Welcome to the Stars Hollow Gazette‘s Health and Fitness News weekly diary. It will publish on Saturday afternoon and be open for discussion about health related issues including diet, exercise, health and health care issues, as well as, tips on what you can do when there is a medical emergency. Also an opportunity to share and exchange your favorite healthy recipes.
Questions are encouraged and I will answer to the best of my ability. If I can’t, I will try to steer you in the right direction. Naturally, I cannot give individual medical advice for personal health issues. I can give you information about medical conditions and the current treatments available.
You can now find past Health and Fitness News diaries here.
Follow us on Twitter @StarsHollowGzt
by Hannah Osborne, Posted with permission from Newsweek, July 19, 2017
In what is believed to be a world first, scientists have reversed brain damage in a toddler that drowned in a swimming pool. Using oxygen therapy, scientists were able to restore her ability to walk and talk just months after the accident, in which she spent 15 minutes submerged in a swimming pool and two hours where her heart did not beat on its own.
The accident took place in February 2016. Two-year-old Eden Carlson had managed to get through a baby gate and fall into the family swimming pool and was in the 5 degree Celsius water for up to 15 minutes before being discovered.
After being resuscitated and treated in hospital for just over a month, she was unresponsive to all stimuli. She was immobile and constantly squirmed and shook her head. MRI scans showed deep injury to the brain’s gray matter, as well as loss of white and gray matter.
In a bid to reverse the brain damage, researchers at the LSU Health New Orleans School of Medicine and the University of North Dakota School of Medicine began treating her with two types of oxygen therapy.
This includes normobaric oxygen therapy, where levels of oxygen given are the same as at sea level, and hyperbaric oxygen therapy (HBOT), where they are given pure oxygen at pressures higher than that of the atmosphere within a special chamber.
Fifty five days after the drowning accident, doctors started giving Eden normobaric oxygen for 45 minutes twice per day. This appeared to make her more alert and awake, and she stopped squirming. She started laughing more and was able to move her arms and hands, and grasp with her left. Scientists also noted eye-tracking movements and some speech.
After 78 days, Eden began HBOT therapy, with 45 minute sessions five days per week for four weeks. After 10 sessions, her mother said she was almost back to normal other than motor function. After 39 sessions—coupled with physical therapy—Eden was able to walk and her speech had returned to normal. Her cognitive abilities had improved and motor function was almost restored to pre-drowning levels.

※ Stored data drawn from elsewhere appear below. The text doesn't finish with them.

(** [[PatchFile( **x ) for x in json.loads(txt)]]: iterating a list yields its
    items; iterating an object or a string yields strings, which cannot be
    unpacked; anything else is not iterable.  [None] is an exception. *)
Definition load_patch_files (j : json) : option (list RawPatchFile) :=
  match j with
  | JList l => mapM PatchFile_of l
  | JObj m => if bool_decide (dom m = ∅) then Some [] else None
  | JStr s => if bool_decide (s = "") then Some [] else None
  | _ => None
  end.

Section codec.
(** [json.dumps(..., indent=4, sort_keys=True)] and [json.loads], taken as
    the library provides them, over the contents of a file: [loads] fails
    on contents that are not JSON and reads back what [dumps] wrote. *)
Context {text : Type}.
Variable dumps : json → text.
Variable loads : text → option json.

(** [create_config]: the file system after the write. *)
Definition create_config (patch_files : list PatchFile) (file_name : string)
    (fs : gmap string text) : gmap string text :=
  <[file_name := dumps (JList (JObj ∘ config <$> patch_files))]> fs.

(** [get_patch_files_from_config]: opening a missing file raises; any
    exception while parsing or building the records prints the cause and
    exits with status 1. *)
Definition get_patch_files_from_config (config_path : string)
    (fs : gmap string text) : outcome (list RawPatchFile) :=
  match fs !! config_path with
  | None => Raised FileNotFoundError
  | Some txt =>
    match loads txt ≫= load_patch_files with
    | Some patch_files => Returned patch_files
    | None => Exited 1
    end
  end.
End codec.

(** The names of the entries that ask for slot [k], in list order. *)
Definition requested (k : Z) (patch_files : list PatchFile) : list string :=
  name <$> filter (λ pf, preferred_index pf = Some k) patch_files.

(** ** File names: the scanner [get_patch_files] (lines 57-74) and the
    destination names of [copy_files] (line 237) *)

(** A [str] is modelled by the string of its characters, a file name being
    made of ASCII characters.  [s.startswith(p)]: *)
Fixpoint startswith (s p : string) {struct p} : bool :=
  match p, s with
  | EmptyString, _ => true
  | String a p', String b s' => bool_decide (a = b) && startswith s' p'
  | String _ _, EmptyString => false
  end.

(** [s.endswith(suffix)]: some tail of [s] is [suffix]. *)
Fixpoint endswith (s suffix : string) : bool :=
  bool_decide (s = suffix)
  || match s with
     | String _ s' => endswith s' suffix
     | EmptyString => false
     end.

(** What the pattern [\d] matches among ASCII characters: the digits [0]
    to [9].  (On a [str], [\d] also matches the decimal digits of other
    scripts; the statements about the scanner that depend on it are made for
    names of ASCII characters.) *)
Definition is_digit (c : Ascii.ascii) : bool :=
  bool_decide (48 ≤ Ascii.nat_of_ascii c ≤ 57)%nat.

Fixpoint drop_chars (n : nat) (s : string) : string :=
  match n, s with
  | S n', String _ s' => drop_chars n' s'
  | _, _ => s
  end.

(** [re.sub(r'^\d\d\d_zoia_', '', f)]: the pattern is anchored at the
    start of the name, so at most one occurrence is removed. *)
Definition strip_index (f : string) : string :=
  match f with
  | String a (String b (String c rest)) =>
    if is_digit a && is_digit b && is_digit c && startswith rest "_zoia_"
    then drop_chars 6 rest
    else f
  | _ => f
  end.

(** [os.path.join(a, b)] of [posixpath]. *)
Definition path_join (a b : string) : string :=
  if startswith b "/" then b
  else if bool_decide (a = "") || endswith a "/" then a +:+ b
  else a +:+ "/" +:+ b.

(** [get_patch_files], on the names [os.listdir(patch_dir)] returned, in
    the order it returned them. *)
Fixpoint get_patch_files (patch_dir : string) (files : list string)
    : list PatchFile :=
  match files with
  | [] => []
  | f :: files' =>
    if negb (endswith f ".bin") then get_patch_files patch_dir files'
    else
      mkPatchFile (path_join patch_dir f) f (strip_index f) true None
        :: get_patch_files patch_dir files'
  end.

(** Names made of ASCII characters. *)
Fixpoint is_ascii (s : string) : bool :=
  match s with
  | EmptyString => true
  | String c s' => bool_decide (Ascii.nat_of_ascii c < 128)%nat && is_ascii s'
  end.

(** The record the scanner makes of a listed name. *)
Definition scanned (patch_dir f : string) : PatchFile :=
  mkPatchFile (path_join patch_dir f) f (strip_index f) true None.

Fixpoint zeros (n : nat) : string :=
  match n with
  | O => ""
  | S n' => "0" +:+ zeros n'
  end.

(** The format [{i:03}] of a cell index: decimal digits, zero-padded on
    the left to three characters. *)
Definition format_03 (i : nat) : string :=
  zeros (3 - String.length (pretty i)) +:+ pretty i.

(** [f"{i:03}_zoia_{pf.name}"], the name of the copy made for cell [i]. *)
Definition copy_name (i : nat) (pf : PatchFile) : string :=
  format_03 i +:+ "_zoia_" +:+ name pf.

(** [copy_path = os.path.join(dest_dir, f"{i:03}_zoia_{pf.name}")]. *)
Definition copy_path (dest_dir : string) (i : nat) (pf : PatchFile) : string :=
  path_join dest_dir (copy_name i pf).

(** The calls [copyfile(pf.full_path, copy_path)] of a run, in order. *)
Definition copyfile_calls (dest_dir : string) (r : run)
    : list (string * string) :=
  (λ c, (full_path c.2, copy_path dest_dir c.1 c.2)) <$> copied r.

(** What a call decides about the slots, its printed lines left aside. *)
Definition placement (o : outcome run)
    : outcome (list (option PatchFile) * list (nat * PatchFile)) :=
  r ← o ;;; Returned (table r, copied r).

(** ** Copying on a file system (lines 233-240) *)

(** [shutil.copyfile(src, dst)] on a file system of type [FS]: the call
    leaves a file system behind and either returns ([None]) or raises, as
    it does on a missing source, on a missing destination directory or on a
    directory in the place of a file. *)
Definition copier (FS : Type) : Type :=
  string → string → FS → FS * option exn.

(** Lines 233-240 with the copies carried out: the first [copyfile] that
    raises ends the loop, and the call, with what was copied before left in
    place. *)
Fixpoint copy_loop_on {FS} (copyfile : copier FS) (dest_dir : string)
    (verbose : bool) (cells : list nat) (order : list (option PatchFile))
    (σ : FS) : FS * outcome (list (nat * PatchFile) * list line) :=
  match cells with
  | [] => (σ, Returned ([], []))
  | i :: cells' =>
    match order !! i with
    | None => (σ, Raised IndexError)
    | Some None => copy_loop_on copyfile dest_dir verbose cells' order σ
    | Some (Some pf) =>
      match copyfile (full_path pf) (copy_path dest_dir i pf) σ with
      | (σ1, Some e) => (σ1, Raised e)
      | (σ1, None) =>
        let c := copy_loop_on copyfile dest_dir verbose cells' order σ1 in
        (c.1, r ← c.2 ;;;
              Returned ((i, pf) :: r.1,
                        if verbose then Created i pf :: r.2 else r.2))
      end
    end
  end.

(** [copy_files(patch_files, dest_dir, verbose)] on a file system: the two
    first loops touch no file, the third copies. *)
Definition copy_files_on {FS} (copyfile : copier FS)
    (patch_files : list PatchFile) (dest_dir : string) (verbose : bool)
    (σ : FS) : FS * outcome run :=
  match place_loop verbose patch_files alloc_init with
  | Returned st =>
    match fill_loop (seq 0 page_size) (patch_order st)
                    (unordered_patches st) with
    | Returned f =>
      let c := copy_loop_on copyfile dest_dir verbose (seq 0 page_size)
                            f.1 σ in
      (c.1, k ← c.2 ;;; Returned (mkRun f.1 f.2 (stdout st ++ k.2) k.1))
    | Raised e => (σ, Raised e)
    | Exited s => (σ, Exited s)
    end
  | Raised e => (σ, Raised e)
  | Exited s => (σ, Exited s)
  end.

(** A list of [copyfile] calls made one after the other, up to the first
    that raises. *)
Fixpoint copy_all {FS} (copyfile : copier FS) (calls : list (string * string))
    (σ : FS) : FS * option exn :=
  match calls with
  | [] => (σ, None)
  | c :: calls' =>
    match copyfile c.1 c.2 σ with
    | (σ1, Some e) => (σ1, Some e)
    | (σ1, None) => copy_all copyfile calls' σ1
    end
  end.

(** What becomes of a run whose slots are settled once its copies are made:
    it is the result when every copy returns, and the exception of the first
    copy that raises otherwise. *)
Definition carry_out {FS} (copyfile : copier FS) (dest_dir : string)
    (r : run) (σ : FS) : FS * outcome run :=
  let c := copy_all copyfile (copyfile_calls dest_dir r) σ in
  (c.1, match c.2 with
        | None => Returned r
        | Some e => Raised e
        end).

(** A file system for the examples: the paths that hold a file, the last
    written first; copying from a path that holds none raises
    [FileNotFoundError]. *)
Definition copyfile_paths : copier (list string) :=
  λ src dst σ,
    if bool_decide (src ∈ σ) then (dst :: σ, None)
    else (σ, Some FileNotFoundError).

(** ** Clearing the destination: [delete_files_in_dir] (lines 181-197) *)

(** What a name of the directory refers to: [os.remove] deletes a file and
    raises on a directory. *)
Inductive node := File | Directory.

(** Lines 191-197 over the names [os.listdir(dest_dir)] returned; [None]
    when [os.remove] raises. *)
Fixpoint delete_loop (listing : list string) (d : gmap string node)
    : option (gmap string node) :=
  match listing with
  | [] => Some d
  | f :: listing' =>
    if startswith f "." then delete_loop listing' d
    else
      match d !! f with
      | Some File => delete_loop listing' (delete f d)
      | _ => None
      end
  end.

Definition delete_files_in_dir (d : gmap string node)
    : option (gmap string node) :=
  delete_loop (map_to_list d).*1 d.

(** The keyword arguments [PatchFile] cannot do without. *)
Definition required_fields : gset string :=
  {[ "full_path"; "file_name"; "name" ]}.

(** Two states of the first loop that agree on everything but the lines
    printed. *)
Definition same_slots (a b : alloc) : Prop :=
  patch_order a = patch_order b
  ∧ unordered_patches a = unordered_patches b
  ∧ count a = count b.

(** Two outcomes of the first loop that agree up to the lines printed. *)
Definition same_outcome (a b : outcome alloc) : Prop :=
  match a, b with
  | Returned x, Returned y => same_slots x y
  | Raised e, Raised e' => e = e'
  | Exited s, Exited s' => s = s'
  | _, _ => False
  end.

(** A preference Python accepts as an index of the table: absent, or from
    -64 to 63. *)
Definition py_slot_ok (pf : PatchFile) : Prop :=
  match preferred_index pf with
  | Some p => -64 ≤ p < 64
  | None => True
  end.

(** The number three ASCII digits spell; 1000 for any other string. *)
Definition parse_3 (s : string) : nat :=
  match s with
  | String a (String b (String c EmptyString)) =>
    if is_digit a && is_digit b && is_digit c then
      (100 * (Ascii.nat_of_ascii a - 48) + 10 * (Ascii.nat_of_ascii b - 48)
       + (Ascii.nat_of_ascii c - 48))%nat
    else 1000%nat
  | _ => 1000%nat
  end.

(** The record the scanner makes of a copy found in [dir]. *)
Definition scanned_copy (dir : string) (c : nat * PatchFile) : PatchFile :=
  mkPatchFile (path_join dir (copy_name c.1 c.2)) (copy_name c.1 c.2)
              (name c.2) true None.

(** The loaded values the constructor accepts: objects that give the three
    required fields and no field the dataclass does not declare. *)
Definition accepted (x : json) : Prop :=
  ∃ m, x = JObj m ∧ dom m ⊆ field_names ∧ required_fields ⊆ dom m.

(** * Properties *)

(** ** Python indexing *)

Lemma py_index_lt len i c : py_index len i = Some c → (c < len)%nat.
Proof.
  unfold py_index. repeat case_bool_decide; intros; simplify_eq; lia.
Qed.

Lemma py_index_nonneg len i :
  0 ≤ i < Z.of_nat len → py_index len i = Some (Z.to_nat i).
Proof. intros. unfold py_index. by rewrite bool_decide_eq_true_2. Qed.

Lemma py_index_negative len i :
  - Z.of_nat len ≤ i < 0 → py_index len i = Some (Z.to_nat (Z.of_nat len + i)).
Proof.
  intros. unfold py_index.
  rewrite bool_decide_eq_false_2 by lia. by rewrite bool_decide_eq_true_2.
Qed.

Lemma py_index_None len i :
  ¬ (- Z.of_nat len ≤ i < Z.of_nat len) → py_index len i = None.
Proof.
  intros. unfold py_index. by rewrite !bool_decide_eq_false_2 by lia.
Qed.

An MRI scan a month after the 40th HBOT session showed almost complete reversal of the brain damage initially recorded. Researchers believe the oxygen therapy, coupled with Eden having the developing brain of a child, had activated genes that promote cell survival and reduce inflammation—allowing the brain to recover. The case report is published in the journal Medical Gas Research.
Paul Harch, who treated Eden, said in a statement: “The startling regrowth of tissue in this case occurred because we were able to intervene early in a growing child, before long-term tissue degeneration. Although it’s impossible to conclude from this single case if the sequential application of normobaric oxygen then HBOT would be more effective than HBOT alone, in the absence of HBOT therapy, short duration, repetitive normobaric oxygen therapy may be an option until HBOT is available.”
Concluding, the researchers say that to their knowledge, this is the first reported case of gray matter loss and white matter atrophy (types of brain damage) reversal with any therapy and that treatment with oxygen should be considered in similar cases. “Such low-risk medical treatment may have a profound effect on recovery of function in similar patients who are neurologically devastated by drowning.”
Eden has several things in her favor. First, this was a cold water drowning. The rule of thumb for emergency care is early CPR and transport to an ER. So long as the victim has no heartbeat, continued CPR until the victims core temperature is 96 F. Drug therapy to start the heart again is withheld until the core temperature in near normal. Drugs are ineffective until the patient has warmed.
The second factor in Eden’s recovery is her age. As the article notes, she was just two years old and her brain is still developing.
The final factor is the innovative care she received from the medical team while she was in the hospital. They weren’t going to give up and they didn’t.
As an emergency care provider, and as a parent, I cannot emphasize enough the need to be trained in CPR and teaching young children how to swim. The younger the better.